Adaptive Scheduling for Real-Time Distributed Systems

Adaptive Scheduling for Real-Time Distributed Systems

Apurva Shah (The M. S. University of Baroda, India)
DOI: 10.4018/978-1-4666-6078-6.ch011
OnDemand PDF Download:
$30.00
List Price: $37.50

Abstract

Biologically inspired data mining techniques have been intensively used in different data mining applications. Ant Colony Optimization (ACO) has been applied for scheduling real-time distributed systems in the recent time. Real-time processing requires both parallel activities and fast response. It is required to complete the work and deliver services on a timely basis. In the presence of timing, a real-time system's performance does not always improve as processor and speed increases. ACO performs quite well for scheduling real-time distributed systems during overloaded conditions. Earliest Deadline First (EDF) is the optimal scheduling algorithm for single processor real-time systems during under-loaded conditions. This chapter proposes an adaptive algorithm that takes advantage of EDF- and ACO-based algorithms and overcomes their limitations.
Chapter Preview
Top

Introduction

Scheduling of Real-Time Distributed Systems

Real-time system is required to complete its work and deliver its services on a timely basis. The results of real-time systems are judged based on the time at which the results are produced in addition to the logical results of computations. Therefore, real-time systems have well defined, fixed time constraints i.e. processing must be done within the defined constraints otherwise the system will fail.

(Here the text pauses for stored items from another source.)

Lemma decimal_text_short n text : Z.abs n < 10 ^ 20 -> decimal_text n text -> (length text <= 21)%nat.
Proof.
  intros Hn (ds & [H1 H2 H3 H4] & ->). rewrite length_app, length_fmap.
  assert (length ds <= 20)%nat; [|unfold minus_sign; destruct (n <? 0); simpl; lia].
  destruct (decide (head ds = Some 0)) as [E|E]; [rewrite (H4 E); simpl; lia|].
  destruct (digits_exist 10 ltac:(lia) 20 (Z.abs n)) as (ds' & Hd' & Hv' & Hne' & Hh' & Hl').
  { split; [|lia]. rewrite <- H2. by apply value_positive. }
  rewrite (digits_unique 10 ltac:(lia) ds ds'); try done. congruence.
Qed.

Lemma decimal_text_unique n text text' : decimal_text n text -> decimal_text n text' -> text = text'.
Proof. intros (ds & H & ->) (ds' & H' & ->). by rewrite (numeral_unique 10 ltac:(lia) ds ds' _ H H'). Qed.

(** The number appended in decimal. *)
Lemma append_decimal_Ok size number buffer :
  0 < size <= 8 -> length buffer = 32%nat -> - 2 ^ (8 * size - 1) < number < 2 ^ (8 * size) ->
  exists text, append_number false size number buffer = Ok text /\ decimal_text number text.
Proof.
  intros Hs Hl Hn. pose proof (Z.pow_le_mono_r 2 (8 * size) 64 ltac:(lia) ltac:(lia)).
  pose proof (Z.pow_le_mono_r 2 (8 * size - 1) 63 ltac:(lia) ltac:(lia)). unfold append_number.
  destruct (to_string_Ok (8 * size) number buffer 32 false) as (text & Ht & E); [lia..|]. exists text.
  assert (length text <= 21)%nat by (apply (decimal_text_short number); [lia|done]).
  rewrite E. cbn [Z.b2z terminator]. cbn zeta. rewrite Z.add_0_r, app_nil_r, (proj2 (Z.leb_le _ _)) by lia. run.
  split; [|done]. replace (if number =? 0 then _ else _) with (Z.of_nat (length text)) by (destruct (number =? 0); lia).
  rewrite Nat2Z.id. by rewrite take_overwrite by lia.
Qed.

Real-time computing systems play a vital role in our society and spectrum of complexity of such systems vary widely from the very simple to extremely complex systems e.g. patient monitoring system in an ICU, flight control system to nuclear power plants. Some other examples of current real-time computing systems are the control of laboratory experiments, the control of engines in automobiles, command and control systems, process control plants, flight control systems, space shuttle and aircraft avionics, robotics, etc.

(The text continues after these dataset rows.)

(* ===== verification/FatNames.v ===== *)
(** Kernel/FileSystem/FAT32/Utilities.h: the 8.3 short names of FAT32 directory entries:
    generation from a long name, the next name with a numeric tail, and the checksum that
    ties long-name entries to the short one.  Strings are their characters. *)
From S2P Require Import Prelude Strings.

(** [Kernel/FileSystem/FAT32/Utilities.h:7-9] short_name_length, short_extension_length *)
Definition short_name_length : Z := 8.
Definition short_extension_length : Z := 3.

Definition ch_dot : Z := 46.
Definition ch_space : Z := 32.
Definition ch_tilde : Z := 126.
Definition ch_0 : Z := 48.
Definition ch_9 : Z := 57.

(** [Kernel/FileSystem/FAT32/Utilities.h:11-24] length_of_name_and_extension *)
Definition length_of_name_and_extension (file_name : view) : result (Z * Z) :=
  last_dot ← find_last file_name [ch_dot];
  let name_length := default (sv_size file_name) last_dot in
  let extension_length :=
    if name_length =? 0 then sv_size file_name
    else if name_length <? sv_size file_name then sv_size file_name - name_length - 1
    else 0 in
  mret (name_length, extension_length).

(** [Kernel/FileSystem/FAT32/Utilities.h:39-49] the loop that copies the name *)
Fixpoint copy_name (fuel : nat) (long_name : view) (name_length to_copy i copied : Z)
    (short_name : view) : result (view * Z) :=
  match fuel with
  | O => Fault OutOfFuel
  | S fuel =>
    if i <? name_length then
      c ← sv_at long_name i;
      if (c =? ch_dot) || (c =? ch_space) then
        copy_name fuel long_name name_length to_copy (i + 1) copied short_name
      else
        let short_name := short_name ++ [c] in
        let copied := copied + 1 in
        if to_copy =? copied then mret (short_name, copied)
        else copy_name fuel long_name name_length to_copy (i + 1) copied short_name
    else mret (short_name, copied)
  end.

(** [Kernel/FileSystem/FAT32/Utilities.h:68-69] the loop that copies the extension *)
Fixpoint copy_extension (chars : nat) (long_name : view) (i : Z) (short_name : view)
  : result view :=
  match chars with
  | O => mret short_name
  | S chars =>
    c ← sv_at long_name i;
    copy_extension chars long_name (i + 1) (short_name ++ [c])
  end.

(** [Kernel/FileSystem/FAT32/Utilities.h:26-77] generate_short_name
    The paddings are counted down by [while (padding_chars--)]. *)
Definition generate_short_name (long_name : view) : result view :=
  '(name_length, extension_length) ← length_of_name_and_extension long_name;
  let needs_numeric_tail :=
    (name_length >? short_name_length) || (extension_length >? short_extension_length) in
  let name_chars_to_copy :=
    Z.min (if needs_numeric_tail then short_name_length - 2 else short_name_length) name_length in
  '(short_name, copied) ← copy_name (S (Z.to_nat name_length)) long_name name_length
                            name_chars_to_copy 0 0 [];
  let '(short_name, copied) :=
    if needs_numeric_tail then (short_name ++ [ch_tilde; ch_0 + 1], copied + 2)
    else (short_name, copied) in
  let padding_chars := short_name_length -! copied in
  let short_name := short_name ++ replicate (Z.to_nat padding_chars) ch_space in
  let extension_chars := Z.min short_extension_length extension_length in
  let padding_chars := short_extension_length - extension_chars in
  short_name ← copy_extension (Z.to_nat extension_chars) long_name (name_length + 1) short_name;
  let short_name := short_name ++ replicate (Z.to_nat padding_chars) ch_space in
  mret (to_upper <$> short_name).

(** [Kernel/FileSystem/FAT32/Utilities.h:106-110] reading the numeric tail *)
Fixpoint read_tail (chars : nat) (s : view) (i number : Z) (would_overflow : bool)
  : result (Z * bool) :=
  match chars with
  | O => mret (number, would_overflow)
  | S chars =>
    c ← sv_at s i;
    read_tail chars s (i + 1) (number *! 10 +! (c - ch_0)) (would_overflow && (c =? ch_9))
  end.

(** [Kernel/FileSystem/FAT32/Utilities.h:115-118] writing [chars] digits up to index [i] *)
Fixpoint write_tail (chars : nat) (s : view) (i number : Z) : result view :=
  match chars with
  | O => mret s
  | S chars =>
    _ ← ASSERT (i <? sv_size s);
    s ← write_at s i (number mod 10 + ch_0);
    write_tail chars s (i - 1) (number / 10)
  end.

(** [Kernel/FileSystem/FAT32/Utilities.h:79-135] next_short_name: [None] when [ok] is
    false *)
Definition next_short_name (current : view) : result (option view) :=
  last ← are_equal (take 7 (drop 1 current)) [ch_tilde; ch_9; ch_9; ch_9; ch_9; ch_9; ch_9];
  if (last : bool) then mret None
  else
    numeric_tail_pos ← find_last current [ch_tilde];
    end_of_name ← find current [ch_space];
    match numeric_tail_pos with
    | None =>
      let new_tail_pos :=
        Z.min (short_name_length - 2) (default (short_name_length - 2) end_of_name) in
      s ← write_at current new_tail_pos ch_tilde;
      s ← write_at s (new_tail_pos + 1) (ch_0 + 1);
      mret (Some s)
    | Some pos =>
      let end_of_numeric_tail :=
        Z.min (default (short_name_length + 1) end_of_name) short_name_length in
      '(number, would_overflow) ←
        read_tail (Z.to_nat (end_of_numeric_tail - (pos + 1))) current (pos + 1) 0 true;
      let number := number +! 1 in
      if negb would_overflow then
        s ← write_tail (Z.to_nat (end_of_numeric_tail - 1 - pos)) current
              (end_of_numeric_tail - 1) number;
        mret (Some s)
      else
        let can_grow_downwards := negb (end_of_numeric_tail =? short_name_length) in
        let new_start := if can_grow_downwards then pos else pos - 1 in
        let new_end := if can_grow_downwards then end_of_numeric_tail + 1
                       else end_of_numeric_tail in
        s ← write_tail (Z.to_nat (new_end - 1 - new_start)) current (new_end - 1) number;
        s ← write_at s new_start ch_tilde;
        mret (Some s)
    end.

(** [Kernel/FileSystem/FAT32/Utilities.h:137-148] generate_short_name_checksum, over the
    eleven bytes of the name *)
Definition checksum_step (sum byte : Z) : Z :=
  wrap8 (wrap8 (Z.shiftr sum 1 + Z.shiftl (Z.land sum 1) 7) + byte).
Definition generate_short_name_checksum (name : view) : result Z :=
  bytes ← (if decide (11 <= length name)%nat then Ok (take 11 name) else Fault OutOfBounds);
  mret (foldl checksum_step 0 bytes).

The distributed system can be defined as a collection of computing nodes interconnected by a high speed local and wide area networks. Utilization of distributed operating system in the provision of distributed parallel environment allows the execution of processes in parallel as well as traditional concurrent execution (Paoli, et al, 1996). There are one or more processors and a certain amount of memory in each node. The nodes don’t share memory; message exchange across the network is the only mechanism for communication between them.

There are two strategies for scheduling real-time tasks on multiprocessor and distributed systems: global and partitioning (Oh & Son, 1995). A centralized scheduler will take care of different jobs in case of global scheme but specific jobs are allocated to specific processor in partition scheme. Partitioning schemes are less complex since the overhead of multiprocessor scheduling merely consists in assigning tasks to processors (Thai, 2002). The assignment is performed only once, thereafter well-known uniprocessor scheduling algorithms can be used for each processor.

In client/server distributed systems, the server is often the bottleneck. For example, the growth rate of traffic at the World Wide Web servers has increased exponentially (Yongcheng & Roy, 1995). The same problem is affected to digital library systems also. Improving the server performance is thus crucial for improving the overall performance of distributed information systems.

Priority based scheduling algorithms have been widely applied in real-time systems and scheduling decisions are made immediately upon job releases and completions. These algorithms include Rate-Monotonic (RM), Deadline Monotonic (DM) (Liu & Layland, 1973), Earliest deadline first (EDF), Least Laxity First (LLF) (Mok, 1983), Highest Value First (HVF), Highest Value Density First (HVDF) (Buttazzo, et al, 1995) etc. In these algorithms, priorities of tasks are all calculated based on deadline, laxity time, criticalness, etc. RM and DM algorithms are fixed priority algorithms and priority is decided off-line. In EDF and LLF algorithms, priority changes as time changes and therefore called dynamic algorithms. EDF and LLF are proved to be optimal scheduling algorithm when the system is preemptive, underloaded and having only one processor (Dertouzos & Ogata, 1974; Mok, 1983). But the same is not true for multiprocessor systems. Moreover, in overload conditions, EDF or LLF algorithm will result in rapidly decreasing of the system performance, even bringing on the domino effect (Buttazzo, et al, 1995; Chengyang, et al,1999).